Especial para Suplemento TENDENCIAS de La Voz del Interior

La voz. Uno de los grandes cantantes que dio Córdoba se describe como un obsesivo de los autos. El diseño no lo seduce. Valora el avance de la tecnología, pero prefiere las relaciones cara a cara.

El amor del “Toro” por los autos empezó a sus 15 años, cuando aprendió a manejar de manera autodidacta. “Estábamos en mi casa y la madre de una amiga me dio las llaves de su Peugeot 403 para ir al almacén. Me subí y me largué solo. La palanca de cambio iba en el volante”, recuerda.

–¿Cuál fue tu primer auto?

–Un Fiat Súper Europa. Trabajaba en el Banco de Córdoba y me lo gané en un sorteo interno. Después pasé a un 128 y luego a un 147. Los Fiat eran la moda. Me gustaba el ruido del caño de escape; ahora, escucho una moto y no la tolero.

–¿Cuidás mucho el auto?

–Soy muy obsesivo. No dejo subir a los chicos con los pies sucios. No quiero que coman dentro, y menos si recién lo lavo. Me gusta que esté brillante; apenas lo veo un poquito sucio, lo repaso.

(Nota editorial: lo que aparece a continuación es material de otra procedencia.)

Lemma except_Exception_propagates (e e' : Py.raised) :
  completion (except_Exception rt e a tr) = Propagates e'
  ↔ (e = e' ∧ Py.is_Exception e = false)
    ∨ ∃ msg, e = Py.Exception msg
        ∧ (print rt ("Error in FileManagerAgent: " +:+ msg) = Py.Raise e'
           ∨ (print rt ("Error in FileManagerAgent: " +:+ msg) = Py.Ok tt
              ∧ print_exc rt (Py.Exception msg) = Py.Raise e')).
Proof.
  destruct e as [msg|msg]; unfold except_Exception.
  - destruct (print rt _) as [[]|e1] eqn:Hprint.
    + destruct (print_exc rt _) as [[]|e2] eqn:Hexc; cbn [completion].
      * split; [done|].
        intros [[_ ?] | (? & [= <-] & [? | [_ ?]])]; [done | congruence | congruence].
      * split.
        -- intros [= <-]. right. exists msg. split; [done|]. by right.
        -- intros [[_ ?] | (? & [= <-] & [? | [_ ?]])]; [done | congruence | congruence].
    + cbn [completion]. split.
      * intros [= <-]. right. exists msg. split; [done|]. by left.
      * intros [[_ ?] | (? & [= <-] & [? | [? _]])]; [done | congruence | congruence].
  - cbn [completion]. split.
    + intros [= <-]. by left.
    + intros [[<- _] | (? & ? & _)]; done.
Qed.

End Handler.

(** ** The loop, its tool calls and the dict *)

Section Effects.

Variable tool :
  string → gmap string string → gmap string string * Py.result (list FileRecord).

Lemma list_files_cache (self : FileManagerAgent) :
  store_name_cache (list_files tool self).1
  = tool_write tool (store_name self) (store_name_cache self).
Proof. unfold list_files, tool_write. by destruct (tool _ _). Qed.

Lemma async_for_calls (stream : Stream) (self : FileManagerAgent)
    (acc : list string) (tr : list Effect) :
  loop_trace (async_for tool self stream acc tr)
  = tr ++ replicate (tool_calls tool self stream) (ToolCall (store_name self)).
Proof.
  revert self acc tr.
  induction stream as [|e|ev rest IH|k IH]; intros self acc tr; simpl.
  - by rewrite app_nil_r.
  - by rewrite app_nil_r.
  - apply IH.
  - pose proof (list_files_store_name tool self) as Hname.
    destruct (list_files tool self) as [self' r]; simpl in Hname.
    by rewrite IH, Hname, <- app_assoc.
Qed.

Lemma async_for_final_agent (stream : Stream) (self : FileManagerAgent)
    (acc : list string) (tr : list Effect) :
  loop_agent (async_for tool self stream acc tr)
  = init (store_name self)
      (Nat.iter (tool_calls tool self stream) (tool_write tool (store_name self))
         (store_name_cache self)).
Proof.
  revert self acc tr.
  induction stream as [|e|ev rest IH|k IH]; intros self acc tr; simpl.
  - by destruct self.
  - by destruct self.
  - apply IH.
  - pose proof (list_files_store_name tool self) as Hname.
    pose proof (list_files_cache self) as Hcache.
    destruct (list_files tool self) as [self' r]; simpl in Hname, Hcache.
    rewrite IH, Hname, Hcache. f_equal.
    symmetry. apply Nat.iter_succ_r.
Qed.

Lemma handle_list_files_unfold (rt : Runtime) (self : FileManagerAgent) :
  handle_list_files tool rt self
  = match session_request rt self with
    | Py.Raise e =>
        except_Exception rt e self
          [CreateSession APP_NAME (user_id self) (session_id self)]
    | Py.Ok session =>
        let l := async_for tool self (response_stream rt self session) []
                   [CreateSession APP_NAME (user_id self) (session_id self);
                    RunAsync (user_id self) (id session) new_message] in
        match loop_raised l with
        | Some e => except_Exception rt e (loop_agent l) (loop_trace l)
        | None =>
            {| completion :=
                 Returns match response_texts l with
                         | [] => no_files_reply
                         | _ => Py.join Py.newline (response_texts l)
                         end;
               agent_after := loop_agent l;
               trace := loop_trace l |}
        end
    end.
Proof. reflexivity. Qed.

(** How a call ends, by what was raised during it. *)
Lemma completion_by_raised (rt : Runtime) (self : FileManagerAgent) :
  match run_raised tool rt self with
  | Some e =>
      ∃ a tr, completion (handle_list_files tool rt self)
              = completion (except_Exception rt e a tr)
  | None =>
      ∃ session,
        session_request rt self = Py.Ok session
        ∧ completion (handle_list_files tool rt self)
          = Returns match collected (events_of tool self
                                       (response_stream rt self session)) with
                    | [] => no_files_reply
                    | acc => Py.join Py.newline acc
                    end
  end.
Proof.
  unfold run_raised.
  destruct (session_request rt self) as [session|e] eqn:Hreq.
  - destruct (raised_by tool self _) as [e|] eqn:Hr.
    + destruct (stream_raises tool rt self session e Hreq Hr) as (a & calls & -> & _).
      by eexists _, _.
    + destruct (stream_completes tool rt self session Hreq Hr) as (a & calls & -> & _).
      by exists session.
  - rewrite (session_raises tool rt self e Hreq). by eexists _, _.
Qed.

Lemma trace_starts_with_session_request (rt : Runtime) (self : FileManagerAgent) :
  ∃ rest, trace (handle_list_files tool rt self)
          = CreateSession APP_NAME (user_id self) (session_id self) :: rest.
Proof.
  destruct (session_request rt self) as [session|e] eqn:Hreq.
  - destruct (raised_by tool self (response_stream rt self session)) as [e|] eqn:Hr.
    + destruct (stream_raises tool rt self session e Hreq Hr) as (a & calls & -> & _).
      rewrite except_Exception_trace. cbn [app]. by eexists.
    + destruct (stream_completes tool rt self session Hreq Hr) as (a & calls & -> & _).
      cbn [trace app]. by eexists.
  - rewrite (session_raises tool rt self e Hreq).
    rewrite except_Exception_trace. cbn [app]. by eexists.
Qed.

End Effects.

Lemma trace_of_call
    (tool : string → gmap string string →
            gmap string string * Py.result (list FileRecord))
    (rt : Runtime) (self : FileManagerAgent) :
  trace (handle_list_files tool rt self)
  = calls_of tool rt self ++ handler_output rt (run_raised tool rt self).
Proof.
  rewrite handle_list_files_unfold. unfold calls_of, run_raised.
  destruct (session_request rt self) as [session|e]; cbv zeta.
  - rewrite async_for_raised.
    destruct (raised_by tool self _) as [e|].
    + rewrite except_Exception_trace, async_for_calls. reflexivity.
    + cbn [trace handler_output]. rewrite async_for_calls, app_nil_r. reflexivity.
  - rewrite except_Exception_trace. reflexivity.
Qed.

(** ** The claims *)

(** C1, as stated, fails in two ways.  The awaiting task is cancelled while
    the stream is drained: the cancellation is not an [Exception], the
    handler does not match it and the call raises.  Session creation raises
    an [Exception] and standard output cannot encode the error line: [print]
    raises inside the handler and the call raises.  Neither call returns a
    string. *)
Lemma call_raises_instead_of_returning :
  run_raised Runs.lookup_tool Runs.cancelled_runtime Runs.docs_agent
  = Some (Py.BaseException "")
  ∧ completion (handle_list_files Runs.lookup_tool Runs.cancelled_runtime Runs.docs_agent)
    = Propagates (Py.BaseException "")
  ∧ run_raised Runs.lookup_tool Scenarios.unencodable_stdout_runtime Runs.docs_agent
    = Some (Py.Exception "找不到 session")
  ∧ completion (handle_list_files Runs.lookup_tool Scenarios.unencodable_stdout_runtime
                  Runs.docs_agent)
    = Propagates (Py.Exception "'ascii' codec can't encode characters").
Proof. repeat split. Qed.

(** C1, amended. A call of [handle_list_files] returns a string (it never
    returns [None]) on exactly these paths: session creation and the stream
    raise nothing, whether texts were collected or not; or one of them raises
    an instance of [Exception] and the two output calls of the handler
    succeed.  On every other path the call raises instead of returning. *)
Theorem handle_list_files_returns_str
    (tool : string → gmap string string →
            gmap string string * Py.result (list FileRecord))
    (rt : Runtime) (self : FileManagerAgent) :
  (∃ s : string, completion (handle_list_files tool rt self) = Returns s)
  ↔ run_raised tool rt self = None
    ∨ ∃ msg, run_raised tool rt self = Some (Py.Exception msg)
             ∧ print rt ("Error in FileManagerAgent: " +:+ msg) = Py.Ok tt
             ∧ print_exc rt (Py.Exception msg) = Py.Ok tt.
Proof.
  pose proof (completion_by_raised tool rt self) as Hend.
  destruct (run_raised tool rt self) as [e|].
  - destruct Hend as (a & tr & ->). split.
    + intros [s Hs]. apply except_Exception_returns in Hs as (msg & -> & [? ?] & _).
      right. by exists msg.
    + intros [? | (msg & [= ->] & Hprint & Hexc)]; [done|].
      exists (error_prefix +:+ msg). apply except_Exception_returns.
      exists msg. by repeat split.
  - destruct Hend as (session & _ & ->). split; [by left | by eexists].
Qed.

Cuando maneja, le gusta escuchar música en silencio. “Prefiero que no me hablen, por eso no uso el GPS. Que a cada rato te digan ‘recalculando’, no hay forma”, explica.

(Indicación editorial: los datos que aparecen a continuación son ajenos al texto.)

(** X7: a [subview] that is in bounds covers the elements of the view
    from position [offset] on: [count] of them, or all that are left
    when [count] is the sentinel; each of its elements is an element of
    the view. *)
Theorem subview_is_slice (b : build) (T : ctype) (Extent : Z)
    (v : contiguous_view T Extent) (offset count : Z) :
  is_size_t (size v) -> 0 <= offset -> 0 <= count ->
  subview_in_bounds v offset count = true ->
  exists w, subview b v offset count = Ok w
    /\ size w = (if count =? dynamic_extent then size v - offset else count)
    /\ elements w = firstn (Z.to_nat (size w)) (skipn (Z.to_nat offset) (elements v))
    /\ (count = dynamic_extent ->
        elements w = skipn (Z.to_nat offset) (elements v))
    /\ incl (elements w) (elements v).
Proof.
  intros Hs Ho Hc Hin.
  pose proof (proj1 (subview_in_bounds_spec T Extent v offset count Hs Ho) Hin)
    as [Hle Hcount].
  set (n := if count =? dynamic_extent then size v - offset else count).
  assert (Hn : 0 <= n /\ offset + n <= size v).
  { unfold n. destruct (count =? dynamic_extent) eqn:Hd; [lia|].
    apply Z.eqb_neq in Hd. destruct Hcount; [contradiction | lia]. }
  assert (Hcnt : (if count =? dynamic_extent
                  then size_t_sub (size v) offset else count) = n).
  { unfold n. destruct (count =? dynamic_extent); [|reflexivity].
    apply size_t_sub_id; [assumption | lia]. }
  eexists. split; [apply (subview_Ok b _ _ v offset count Hin)|].
  rewrite Hcnt.
  change (size (T := T) {| st := storage_ctor dynamic_extent n;
                           _data := ptr_add T (data v) offset |}) with n.
  assert (Hel : elements (T := T) {| st := storage_ctor dynamic_extent n;
                                     _data := ptr_add T (data v) offset |}
                = firstn (Z.to_nat n) (skipn (Z.to_nat offset) (elements v))).
  { rewrite elements_mk. apply elements_slice; lia. }
  split; [reflexivity|]. split; [exact Hel|]. split.
  - intros Hd. rewrite Hel. apply firstn_all2.
    rewrite length_skipn, elements_length.
    unfold n. apply Z.eqb_eq in Hd. rewrite Hd. lia.
  - rewrite Hel. intros p Hp. now apply In_firstn_skipn in Hp.
Qed.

Hace más de 20 años que vive en barrio La France. En su hogar predomina el blanco y el negro, y cada ambiente tiene un símbolo de su carrera. “Mi mujer armó todo. No soy de darle importancia al diseño, pero sí me gusta el orden”, aclara.

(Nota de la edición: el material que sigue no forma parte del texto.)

Lemma predict_batch_loop_customer_ids thresholds m features_dict customer_ids :
  (forall cid, cid ∈ customer_ids -> is_Some (features_dict !! cid)) ->
  forall predictions w response w',
    predict_batch_loop thresholds m features_dict predictions customer_ids w
      = (Ok response, w') ->
    map resp_customer_id response
      = map resp_customer_id predictions ++ customer_ids.
Proof.
  induction customer_ids as [|c customer_ids IH]; intros Hkeys acc w res w' H;
    simpl in H.
  - injection H as <- _. now rewrite app_nil_r.
  - destruct (Hkeys c) as [features Hf]; [now left|]. rewrite Hf in H.
    unfold bind at 1 in H.
    destruct (model_loader_predict thresholds m features w)
      as [[r|e] w1]; [|discriminate].
    unfold bind at 1 in H.
    destruct (_extract_risk_factors features (churn_probability r) w1)
      as [[factors|e] w2]; [|discriminate].
    unfold bind at 1 in H.
    destruct (recommend_actions c (churn_probability r) (risk_level r) w2)
      as [[actions|e] w3]; [|discriminate].
    unfold bind at 1 in H.
    destruct (make_response c r factors actions w3)
      as [[response|e] w4] eqn:Hr; [|discriminate].
    apply make_response_customer_id in Hr.
    apply IH in H.
    + rewrite H, map_app. simpl. rewrite Hr, <- app_assoc. reflexivity.
    + intros cid Hcid. apply Hkeys. now right.
Qed.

–¿Recordás cómo era tu primer hogar?

–Me crié en el barrio Alberdi de Río Cuarto. Era una casa simple, la levantó mi viejo con un compañero del ferrocarril que lo ayudaba sólo a cambio del almuerzo de los domingos. El día que se techó, vinieron todos y mi viejo les quiso pagar, pero se ofendieron. Hicimos un gran asado. Eran otros tiempos, otros códigos y valores admirables. Ahora, eso es casi inusual.

Su lugar en la casa paterna era el dormitorio, donde en la Winco escuchaba a Nino Bravo y Tom Jones. “Con las ollas de mi vieja armaba la batería y me la pasaba cantando”, cuenta.

El “Toro” narra como pasó del tocadiscos al primer walkman que le regalaron en sus inicios en Chébere; luego en los 90’ llegó el discman Sony. Hoy, todo lo escucha en su notebook.

–¿Cómo te llevás con la tecnología?

–No me gusta depender de la tecnología. El celular lo uso sólo para llamar, los sms son un idioma mudo que no comparto.

Destaca la importancia de Internet. “Es maravilloso, con una tecla te comunicás con el mundo, pero me parece peligroso para los chicos”, aclara.

–¿Usás redes sociales?

–No me convencen, soy de personalizar las relaciones. ¿Qué es un amigo de Internet? Mi hermana falleció a los 18 años y siempre tuve la necesidad de un hermano. Cuando adopto una amistad, soy muy celoso y de códigos inquebrantables. Necesito estar en contacto con ese amigo.

Hace 26 años que Jorge estudia música; hoy utiliza YouTube para buscar canciones. “En la época de Chébere no existía la inmediatez actual. El Negro Videla viajaba y traía nuevos temas, así llegó Leña Seca. Antes no había arreglos, era sólo el Negro y su piano. Eran otros tiempos”, recuerda.

“Toro” según “Toro”. Quevedo reparte su tiempo entre la familia y las giras por todo el país. Actualmente, está presentando su último disco, “Dame una Razón”. La meta este año es editar en DVD el recital del 2012 en el Orfeo.